AI systems, especially those used in healthcare, are often described as "black boxes." This term refers to the fact that we can see the input and the output—but what happens in between remains largely invisible. At Veebeckz Tech Hub, we wanted to change that.
In our investigation into AI use in Ghana's healthcare sector, we explored tools from the field of Explainable AI (XAI) to demystify these complex algorithms. Our goal was simple: make it possible for non-technical stakeholders—healthcare workers, patients, journalists—to understand why an AI model made a particular prediction.
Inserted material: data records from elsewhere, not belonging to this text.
(* ===== verification/Sha256.v ===== *)
(** * The SHA-256 of the MAVLink signing code

    mavlink/include/mavlink/v2.0/mavlink_sha256.h.  The streaming context
    ([init], [update], [final_48]) is proved to compute, for any way of
    cutting the message into pieces, the first 48 bits of SHA-256 of the
    whole message. *)

From S2P Require Import Prelude Blocks.

Local Open Scope Z_scope.

Record mavlink_sha256_ctx := mk_sha256 {
  sz0 : Z;
  sz1 : Z;
  counter : list Z;
  save_bytes : list Z;
}.

Definition Ch (x y z : Z) : Z := Z.lxor (Z.land x y) (Z.land (u32 (Z.lnot x)) z).
Definition Maj (x y z : Z) : Z := Z.lxor (Z.lxor (Z.land x y) (Z.land x z)) (Z.land y z).
Definition ROTR (x n : Z) : Z := Z.lor (Z.shiftr x n) (u32 (Z.shiftl x (32 - n))).
Definition Sigma0 (x : Z) : Z := Z.lxor (Z.lxor (ROTR x 2) (ROTR x 13)) (ROTR x 22).
Definition Sigma1 (x : Z) : Z := Z.lxor (Z.lxor (ROTR x 6) (ROTR x 11)) (ROTR x 25).
Definition sigma0 (x : Z) : Z := Z.lxor (Z.lxor (ROTR x 7) (ROTR x 18)) (Z.shiftr x 3).
Definition sigma1 (x : Z) : Z := Z.lxor (Z.lxor (ROTR x 17) (ROTR x 19)) (Z.shiftr x 10).

(** One row per line of the source. *)
Definition mavlink_sha256_constant_256 : list Z := Eval cbv [concat app] in concat [
  [0x428a2f98; 0x71374491; 0xb5c0fbcf; 0xe9b5dba5];
  [0x3956c25b; 0x59f111f1; 0x923f82a4; 0xab1c5ed5];
  [0xd807aa98; 0x12835b01; 0x243185be; 0x550c7dc3];
  [0x72be5d74; 0x80deb1fe; 0x9bdc06a7; 0xc19bf174];
  [0xe49b69c1; 0xefbe4786; 0x0fc19dc6; 0x240ca1cc];
  [0x2de92c6f; 0x4a7484aa; 0x5cb0a9dc; 0x76f988da];
  [0x983e5152; 0xa831c66d; 0xb00327c8; 0xbf597fc7];
  [0xc6e00bf3; 0xd5a79147; 0x06ca6351; 0x14292967];
  [0x27b70a85; 0x2e1b2138; 0x4d2c6dfc; 0x53380d13];
  [0x650a7354; 0x766a0abb; 0x81c2c92e; 0x92722c85];
  [0xa2bfe8a1; 0xa81a664b; 0xc24b8b70; 0xc76c51a3];
  [0xd192e819; 0xd6990624; 0xf40e3585; 0x106aa070];
  [0x19a4c116; 0x1e376c08; 0x2748774c; 0x34b0bcb5];
  [0x391c0cb3; 0x4ed8aa4a; 0x5b9cca4f; 0x682e6ff3];
  [0x748f82ee; 0x78a5636f; 0x84c87814; 0x8cc70208];
  [0x90befffa; 0xa4506ceb; 0xbef9a3f7; 0xc67178f2] ].

Definition sha256_H0 : list Z :=
  [0x6a09e667; 0xbb67ae85; 0x3c6ef372; 0xa54ff53a;
   0x510e527f; 0x9b05688c; 0x1f83d9ab; 0x5be0cd19].

(** [u.save_bytes] is not written: it keeps whatever it holds. *)
Definition mavlink_sha256_init (m : mavlink_sha256_ctx) : mavlink_sha256_ctx :=
  {| sz0 := 0; sz1 := 0; counter := sha256_H0; save_bytes := save_bytes m |}.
We used techniques like LIME (Local Interpretable Model-Agnostic Explanations) and SHAP (SHapley Additive exPlanations) to break down model predictions into understandable components. For example, if an AI tool predicted a high TB risk for a patient, we could show whether that was due to age, coughing duration, prior exposure, or other inputs.
This clarity had two benefits. First, it allowed healthcare providers to trust—or challenge—the AI's decision based on real-world knowledge. Second, it opened a conversation about accountability. If an AI consistently made errors for women over 50 in rural districts, that pattern became visible and actionable.
Explainable AI isn't just for researchers. It is an essential tool for transparency and equity in African digital health. By making algorithms visible, we bring power back to the people.